Simons’ start in theatre, back in high school, was less than inspiring. “I was cast in Finian’s Rainbow,” he recalls, cringing at the memory. “The school had few minority students, and I got the very politically incorrect role of first sharecropper. I was so bad that the director demoted me to regular sharecropper. But I did get better, and I started getting better roles. So in spite of that first experience, I developed a love for acting.” 

Ron Simons.

At Columbia University, Simons discovered that he also enjoyed computer science. “The two things that kept me up late at night in college were poring over scripts and poring over computer programs,” he says. He graduated in computer science and English (there was no drama major). Still unsure which path to take, Simons interviewed for a job with Hewlett-Packard but also requested an application for the Yale School of Drama. Soon he was offered the Hewlett-Packard job. The moment of reckoning had come. 

“I was the first in my family to go to college, and my mom was a single mom,” says Simons. “So when I got offered the job at Hewlett-Packard, I decided to take it. That was the beginning of my technology career.” 

Simons spent three years at Hewlett-Packard, then moved to IntelliCorp, a small startup focusing on artificial intelligence. The more he worked, the more Simons realized he enjoyed teaming up with other people to solve problems. So he returned to Columbia for an MBA in marketing and international business. His next stop was Microsoft, where he was hired as a product marketing manager. 

“Microsoft was an amazing experience,” he says. “It was rewarding and trying. The atmosphere there was nuts. We worked in triple overtime. I was always doing two or three things at the same time. But it was very exhilarating.” 

Still, after five years at Microsoft, Simons took time to reevaluate his life. “I decided to stick my head up out of the sand again and ask if this was what I really wanted to do,” he recalls. “I found that this little actor voice in my head had not stopped talking to me over the years and was still whispering.”After what he describes as “sleepless nights and the wringing of hands,” he decided to leave Microsoft and pursue acting more seriously.

“It had been years since I had been in a production,” Simons says. “I decided to start at the community level, to clear away some of the cobwebs. I was fortunate to have a nest egg, thanks to Microsoft, so I could do that.” 

After several years of community theatre, Simons was granted a general audition at Seattle Repertory Theatre for the play “Cider House Rules.” He got the part. “Suddenly I was able to get auditions at all the other Seattle theatres,” he says, earning roles at Bathhouse Theatre, Intiman, and Seattle Children’s Theatre. “That’s when I realized I should go back to school to hone my craft.” 
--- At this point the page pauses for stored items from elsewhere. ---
(* ===== verification/ThreadCallsTrim.v ===== *)
(** * Trimming a thread cache while calls are in flight

    [Trim], the trim request and [ReleaseAll], one critical section at a time: safe
    with anything in between that leaves the thread's lists alone. *)
From S2P Require Import Prelude Config SizeClass FreeList Common Span SpanList Backing PageMap PageCache PageCacheInv.
From S2P Require Import PageCacheAlloc PageCacheMerge PageCacheRelease CentralCache CentralInv CentralSteps CentralRelease CentralFetch.
From S2P Require Import ThreadCache ThreadCacheInv ThreadCacheSteps ThreadCacheTrim.
From S2P Require Import Sections CentralCalls CentralShares CentralCallsRelease CentralCallsFetch ThreadCalls ThreadShares.
Open Scope Z_scope.

Section Trim.
Context {W : Type} `{BackingLaws W} `{StaticLayout} `{CentralLayout}.
Implicit Types (s : CentralCache W) (g : Globals W) (t : ThreadCache) (G : ghost) (V : runs) (Hd : held) (C : Z -> list Z).
Implicit Types (o R T F : share) (P : gset Z).

(** ** Giving back a part of a list *)

Lemma tl_apart_lists R P t x C g0 g i j y : tc_at R P t x C g0 g -> is_class i -> is_class j -> i <> j -> y ∈ C i -> y ∉ C j.
Proof. intros [(G & [Hl _]) _ _]. by apply (lists_apart (H1 := reserve_laws (sh_pages R ∪ P)) t _ G C _ _ i j y Hl). Qed.
Lemma tc_at_nodup R P t x C g0 g i : tc_at R P t x C g0 g -> is_class i -> NoDup (C i).
Proof. intros [(G & [Hl _]) _ _]. by apply (tl_nodup (H1 := reserve_laws (sh_pages R ∪ P)) t _ G C _ _ i Hl). Qed.
Lemma tc_at_list R P t x C g0 g i : tc_at R P t x C g0 g -> is_class i -> FreeList_rep (central_mem g) (free_lists t i) (C i).
Proof. intros [(G & [Hl _]) _ _]. apply Hl. Qed.
Lemma tc_at_size R P t x C g0 g i : tc_at R P t x C g0 g -> is_class i -> fl_size (free_lists t i) = Z.of_nat (length (C i)).
Proof. intros Ha Hi. by apply (tc_at_list _ _ _ _ _ _ _ _ Ha Hi). Qed.
Lemma tc_at_quota R P t x C g0 g : tc_at R P t x C g0 g -> quota_ok t x.
Proof. by intros [(G & [_ Hq]) _ _]. Qed.

(** The batch popped off the list goes to the central cache, the rest stays. *)
Lemma wp_give_back {A} R P t x C g0 g g1 i mode fl m' b keep out (k : () -> prog (Globals W) A) Q :
  tc_at R P t x C g0 g -> is_class i -> C i ≡ₚ keep ++ out -> same_except (C i) (central_mem g) m' ->
  FreeList_rep m' fl keep -> batch_rep m' b i out -> gl_central g1 = with_mem (gl_central g) m' ->
  (forall R1 g2 g3, at_rest R1 (thread_share (upd_fun C i keep) P) g2 g3 ->
     lists_ok (with_list t i fl) (upd_fun C i keep) g3 -> wp (k ()) Q R1 g2 g3) ->
  wp (u ← central (ReleaseBatch_sections b mode); k u) Q R g0 g1.
Proof.
  intros Ha Hi Hp Hm Hkeep Hb Hg1 Hk. pose proof (tc_at_nodup _ _ _ _ _ _ _ i Ha Hi) as Hnd.
  destruct (tc_at_rest _ _ _ _ _ _ _ Ha) as [Hr _].
  assert (Hr1 : at_rest R (thread_share C P) g0 g1).
  { change (at_rest R (thread_share C P) (gl_central g0) (gl_central g1)). rewrite Hg1. apply at_rest_writes; [exact Hr |].
    intros w Hw. apply Hm. intros Hin. by apply Hw, (thread_word C P i). }
  set (F := thread_share (upd_fun C i keep) P). set (t' := with_list t i fl).
  assert (Hls : lists_ok t' (upd_fun C i keep) g1).
  { intros j Hj. unfold central_mem. rewrite Hg1. cbn. destruct (decide (j = i)) as [-> | Hne]; [by rewrite upd_free_list_eq, upd_fun_eq |].
    rewrite upd_free_list_ne, upd_fun_ne by done. eapply FreeList_rep_frame; [exact Hm | | by eapply tc_at_list].
    intros y Hy. by eapply (tl_apart_lists R P t x C g0 g j i). }
  pose proof (thread_split C P i keep out Hi Hnd Hp) as Hs. rewrite Hp in Hnd. apply NoDup_app in Hnd as (_ & _ & Hno).
  eapply (wp_call (central (ReleaseBatch_sections b mode)) k (fun _ o _ => o = hand i [] ∅) Q F (lists_ok t' (upd_fun C i keep)) R _ _ g0 g1 Hr1 Hs).
  - intros g2 g3 Hq. by apply (lists_quiet t' _ P).
  - exact Hls.
  - intros RF Hr2. eapply wp_mono; [apply wp_view, (wp_ReleaseBatch i mode b out [] (fun _ => True) RF _ _ Hi) |].
    + done.
    + rewrite app_nil_r. exact Hr2.
    + by rewrite app_nil_r.
    + cbn. by rewrite Hg1.
    + done.
    + cbn. by intros _ o g2 [-> _].
  - intros [] o1 o2 R1 g2 g3 Ho Hr2 -> Hls2. apply split_comm, split_empty in Ho. subst o2. by apply (Hk R1 g2 g3).
Qed.

(** ** One class *)

(** Lists do not grow. *)
Definition no_longer t t' : Prop := forall i, is_class i -> fl_size (free_lists t' i) <= fl_size (free_lists t i).

Lemma no_longer_refl t : no_longer t t.
Proof. by intros i _. Qed.
Lemma no_longer_trans t1 t2 t3 : no_longer t1 t2 -> no_longer t2 t3 -> no_longer t1 t3.
Proof. intros H12 H23 i Hi. etransitivity; [by apply H23 | by apply H12]. Qed.

(** The result of a program on a thread's cache. *)
Definition tc_result P (x : Z -> Z) (rel : ThreadCache -> Prop) : ThreadCache -> share -> Globals W -> Prop :=
  fun t' o g => rel t' /\ exists C', tc_own t' x C' P o g.

Lemma wp_tc_ret R P x (rel : ThreadCache -> Prop) t C g0 g : tc_at R P t x C g0 g -> rel t -> wp (Ret t) (tc_result P x rel) R g0 g.
Proof. intros [Hr Ho]%tc_at_rest Hrel. eapply wp_ret; [exact Hr |]. split; [done | by exists C]. Qed.

Lemma trim_evict_count_bounds c target evictable size : 0 <= evictable -> 0 < size < W64 ->
  exists n, trim_evict_count c target evictable size = Ok n /\ 0 <= n <= evictable.
Proof.
  intros He Hs. unfold trim_evict_count. destruct (_ && _); [| exists 0; split; [done | lia]].
  unfold udiv. rewrite (proj2 (Z.eqb_neq _ 0)), bind_Ok_l by lia. eexists. split; [reflexivity |].
  pose proof (u64_range (u64 (c - target + size) - 1)) as Hr.
  assert (0 <= u64 (u64 (c - target + size) - 1) / size) by (apply Z.div_pos; lia). lia.
Qed.

Lemma wp_trim_evict R P t x C g0 g mode i n c :
  tc_at R P t x C g0 g -> is_class i -> 0 <= n <= fl_size (free_lists t i) ->
  wp (trim_evict_sections t mode i (Size i) n c) (fun r => tc_result P x (no_longer t) r.1) R g0 g.
Proof.
  intros Ha Hi Hn. unfold trim_evict_sections. destruct (Z.ltb_spec 0 n) as [Hpos | Hz].
  2: { apply tc_at_rest in Ha as [Hr Ho]. eapply wp_ret; [exact Hr |]. split; [apply no_longer_refl | by exists C]. }
  pose proof (tc_at_size _ _ _ _ _ _ _ i Ha Hi) as Hsize.
  destruct (PopBatchTail_rep (central_mem g) (free_lists t i) (C i) n i) as (b & fl & m' & Hpop & Hb & Hkeep & Hm & Hquota);
    [by eapply tc_at_list | lia | done |].
  set (kk := (length (C i) - Z.to_nat n)%nat) in *. eapply wp_act_then; [by rewrite Hpop, bind_Ok_l |]. cbn iota beta.
  eapply (wp_give_back R P t x C g0 g _ i _ fl m' b (take kk (C i)) (drop kk (C i))); try done; [by rewrite take_drop | |].
  { eapply same_except_mono; [| exact Hm]. intros y Hy. by eapply elem_of_subseteq; [apply subseteq_take |]. }
  intros R1 g2 g3 Hr Hls. eapply wp_ret; [exact Hr |].
  assert (Hfl : 0 <= fl_size fl <= fl_size (free_lists t i)) by (destruct Hkeep as (_ & -> & _); rewrite length_take; lia).
  split; cbn [fst].
  - intros j Hj. cbn. destruct (decide (j = i)) as [-> | Hne]; [rewrite upd_free_list_eq; lia | by rewrite upd_free_list_ne].
  - eexists. constructor; [done | exact Hls |]. apply shorter_quota; [by eapply tc_at_quota | done | done | done].
Qed.

Lemma wp_trim_class R P t x C g0 g mode target i c :
  tc_at R P t x C g0 g -> (forall j, is_class j -> 0 <= x j <= 1) -> is_class i ->
  wp (trim_class_sections t mode target i c) (fun r => tc_result P x (no_longer t) r.1) R g0 g.
Proof.
  intros Ha Hx Hi. unfold trim_class_sections. cbv zeta. pose proof (Size_range i Hi) as Hsz. unfold ALIGNMENT, MAX_TC_SIZE in Hsz.
  pose proof (qo_size _ _ (tc_at_quota _ _ _ _ _ _ _ Ha) i Hi) as Hsize. pose proof (class_batch i Hi) as Hbn.
  set (ev := trim_evictable _ _ _). assert (Hev : 0 <= ev <= fl_size (free_lists t i)) by (subst ev; unfold trim_evictable; destruct mode; lia).
  destruct (trim_evict_count_bounds c target ev (Size i)) as (n & Hn & Hnb); [lia | lia |].
  eapply wp_pure_then; [exact Hn |]. eapply wp_bind; [eapply wp_trim_evict; [exact Ha | exact Hi | lia] |].
  intros [t1 c1] o R1 g1 g2 Hr [Hle [C1 Ho]]. cbn [fst] in *. pose proof (tc_at_intro _ _ _ _ _ _ _ _ Hr Ho) as Ha1.
  destruct Ha1 as [(G & Hinv) HP Hu] eqn:E. clear E.
  destruct (trim_quota_ok (H1 := reserve_laws (sh_pages R1 ∪ P)) t1 g2 x G C1 _ _ mode i Hinv ltac:(intros; apply Hx; done) Hi)
    as (t2 & g3 & Hq & Hinv2 & Hmv & Hs2 & _). eapply wp_act_then; [exact Hq |].
  pose proof (tc_at_step _ _ _ _ _ _ _ _ _ _ _ _ Ha1 Hinv2 (mv_und _ _ _ _ _ _ Hmv)) as Ha2.
  apply tc_at_rest in Ha2 as [Hr2 Ho2]. eapply wp_ret; [exact Hr2 |]. split; [| by exists C1].
  intros j Hj. cbn [fst]. rewrite Hs2. by apply Hle.
Qed.

Lemma wp_trim_classes P x mode target : (forall j, is_class j -> 0 <= x j <= 1) -> forall n R t C g0 g c,
  tc_at R P t x C g0 g -> Z.of_nat n <= kNumSizeClasses ->
  wp (trim_classes_sections n t mode target c) (tc_result P x (no_longer t)) R g0 g.
Proof.
  intros Hx n. induction n as [| n IH]; intros R t C g0 g c Ha Hn; cbn [trim_classes_sections].
  { eapply wp_tc_ret; [exact Ha | apply no_longer_refl]. }
  eapply wp_bind; [eapply wp_trim_class; [exact Ha | exact Hx | split; lia] |].
  intros [t1 c1] o R1 g1 g2 Hr [Hle [C1 Ho]]. cbn [fst] in *.
  eapply wp_mono; [eapply IH; [by eapply tc_at_intro | lia] |]. intros t2 o2 g3 [Hle2 Hc]. split; [by eapply no_longer_trans | done].
Qed.

(** Counting does not touch the caches. *)
Lemma tc_at_stats R P t x C g0 g c n : tc_at R P t x C g0 g -> tc_at R P t x C g0 (tc_add c n g).
Proof. intros [(G & Hi) HP Hu]. constructor; [exists G; by destruct Hi | done | done]. Qed.

Lemma wp_Trim R P t x C g0 g mode target : tc_at R P t x C g0 g -> (forall j, is_class j -> 0 <= x j <= 1) ->
  wp (Trim_sections t mode target) (tc_result P x (no_longer t)) R g0 g.
Proof.
  intros Ha Hx. unfold Trim_sections. cbv zeta. eapply wp_doing_then; [reflexivity |].
  eapply wp_trim_classes; [exact Hx | by do 2 apply tc_at_stats | by rewrite kNumSizeClasses_val].
Qed.

Lemma wp_Handle R P t x C g0 g : tc_at R P t x C g0 g -> (forall j, is_class j -> 0 <= x j <= 1) ->
  wp (HandleGlobalTrimRequest_sections t) (tc_result P x (no_longer t)) R g0 g.
Proof.
  intros Ha Hx. unfold HandleGlobalTrimRequest_sections, load_request. pose proof (proj1 (tc_at_rest _ _ _ _ _ _ _ Ha)) as Hr.
  eapply wp_yield_then; [exact Hr |]. intros R1 g1 Hr1 Hq. pose proof (tc_at_later _ _ _ _ _ _ _ _ _ Ha Hr1 Hq) as Ha1.
  eapply wp_reading_then; [reflexivity |]. cbv zeta. destruct (_ =? _); [eapply wp_tc_ret; [exact Ha1 | apply no_longer_refl] |].
  eapply wp_bind; [eapply wp_Trim; [exact Ha1 | exact Hx] |]. intros t1 o R2 g2 g3 Hr2 [Hle [C1 [-> Hls Hq1]]].
  eapply wp_ret; [exact Hr2 |]. split; [exact Hle |]. exists C1. constructor; [done | exact Hls | by destruct Hq1; constructor].
Qed.

(** ** Draining *)

Lemma wp_release_list R P t C g0 g i : tc_at R P t calm C g0 g -> is_class i ->
  wp (release_list_sections t i) (fun t' o g' => fl_empty (free_lists t' i) = true /\
    (forall j, j <> i -> free_lists t' j = free_lists t j) /\ exists C', tc_own t' calm C' P o g') R g0 g.
Proof.
  intros Ha Hi. unfold release_list_sections. pose proof (tc_at_list _ _ _ _ _ _ _ i Ha Hi) as Hrep.
  eapply (wp_bind _ _ (fun t' o g' => fl_size (free_lists t' i) = 0 /\
    (forall j, j <> i -> free_lists t' j = free_lists t j) /\ exists C', tc_own t' calm C' P o g' /\ C' i = [])).
  { rewrite (fl_empty_rep _ _ _ Hrep). case_bool_decide as E.
    { apply tc_at_rest in Ha as [Hr Ho]. eapply wp_ret; [exact Hr |]. destruct Hrep as (_ & -> & _). rewrite E. split; [done |]. split; [done |]. by exists C. }
    pose proof (tc_at_size _ _ _ _ _ _ _ i Ha Hi) as Hsz.
    destruct (PopBatch_rep (central_mem g) (free_lists t i) (C i) (fl_size (free_lists t i)) i Hrep Hi) as (b & fl & m' & Hpop & Hb & Hkeep & Hm & Hquota).
    rewrite Hsz, Nat2Z.id in Hb, Hkeep, Hm. rewrite take_ge in Hb, Hm by lia. rewrite drop_all in Hkeep.
    eapply wp_act_then; [by rewrite Hpop, bind_Ok_l |]. cbn iota beta.
    eapply (wp_give_back R P t calm C g0 g _ i _ fl m' b [] (C i)); try done. intros R1 g2 g3 Hr Hls. eapply wp_ret; [exact Hr |].
    assert (Hfl : fl_size fl = 0) by (by destruct Hkeep as (_ & -> & _)). cbn. rewrite upd_free_list_eq. split; [done |].
    split; [intros j Hj; by apply upd_free_list_ne |]. eexists. split; [| apply upd_fun_eq]. constructor; [done | exact Hls |].
    apply shorter_quota; [by eapply tc_at_quota | done | done | lia]. }
  intros t1 o R1 g1 g2 Hr (Hs1 & Hoth & C1 & Ho & HC1). pose proof (tc_at_intro _ _ _ _ _ _ _ _ Hr Ho) as Ha1.
  pose proof Ha1 as [(G & [Hl1 Hq1]) _ _].
  destruct (SetQuota_ok t1 g2 calm i 1 0 Hq1 Hi) as (t2 & g3 & Hset & Hrq); [lia | left; by apply Hq1 |].
  eapply wp_act_then; [exact Hset |]. pose proof Hrq as Hrq'.
  apply (requoted_quota t1 g2 calm i _ _ _ _ Hq1 Hi) in Hrq'; [| lia | by split | left; by apply Hq1 | rewrite Hs1; by unfold calm].
  assert (Ha2 : tc_at R1 P (set_list_overages t2 i 0) calm C1 g1 g3).
  { eapply tc_at_step; [exact Ha1 | constructor; [| exact Hrq'] | rewrite (rq_central _ _ _ _ _ _ _ Hrq); apply undisturbed_refl].
    rewrite (rq_central _ _ _ _ _ _ _ Hrq). eapply requoted_live; [exact Hl1 | exact Hi | | exact Hrq]. lia. }
  pose proof (tc_at_list _ _ _ _ _ _ _ i Ha2 Hi) as Hrep2. rewrite HC1 in Hrep2.
  apply tc_at_rest in Ha2 as [Hr2 Ho2]. eapply wp_ret; [exact Hr2 |]. split; [by rewrite (fl_empty_rep _ _ _ Hrep2) |].
  split; [intros j Hj; by rewrite (rq_other _ _ _ _ _ _ _ Hrq), Hoth | by exists C1].
Qed.

Lemma wp_release_lists P : forall n i R t C g0 g, tc_at R P t calm C g0 g -> 0 <= i -> i + Z.of_nat n = kNumSizeClasses ->
  (forall j, 0 <= j < i -> fl_empty (free_lists t j) = true) ->
  wp (release_lists_sections n i t) (tc_result P calm (fun t' => forall j, is_class j -> fl_empty (free_lists t' j) = true)) R g0 g.
Proof.
  induction n as [| n IH]; intros i R t C g0 g Ha H0i Hn He; cbn [release_lists_sections].
  { eapply wp_tc_ret; [exact Ha |]. intros j Hj. apply He. unfold is_class in Hj. lia. }
  eapply wp_bind; [eapply wp_release_list; [exact Ha | split; lia] |]. intros t1 o R1 g1 g2 Hr (Hi & Hoth & C1 & Ho).
  eapply IH; [by eapply tc_at_intro | lia | lia |]. intros j Hj. destruct (decide (j = i)) as [-> | Hne]; [done |].
  rewrite Hoth by done. apply He. lia.
Qed.

Lemma wp_ReleaseAll R P t C g0 g : tc_at R P t calm C g0 g ->
  wp (ReleaseAll_sections t) (tc_result P calm (fun t' => forall j, is_class j -> fl_empty (free_lists t' j) = true)) R g0 g.
Proof. intros Ha. eapply wp_release_lists; [exact Ha | done | by rewrite kNumSizeClasses_val | lia]. Qed.
End Trim.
The School of Drama’s Professional Actor Training Program (PATP) was Simons’ first choice. “I knew it was one of the top five programs in the country, and I found that people both inside and outside the University spoke well of it,” he explains. Simons completed the three-year program in May. “PATP added more tools to my toolbox, so that now I can continue to grow and learn on the job,” he says. “It also gave me the ability to develop my own personal process for acting.” 

Simons is now splitting his time between New York and Seattle, auditioning for roles in both cities. In November, Seattleites can see him in Empty Space Theatre’s “Laramie Project.” Other roles are certain to follow. 

“My mother thought I was nuts when I said I was going to leave Microsoft to become an actor,” Simons says. “But it was the right decision. It was a dream deferred, and I just had to stop deferring the dream. It was the thing I was most passionate about. I didn’t want to wake up at 65 saying, ‘Shoulda, woulda, coulda.’ 

“I may succeed, I may fail, but at least I will have tried. Whatever happens, I’m having a great time.”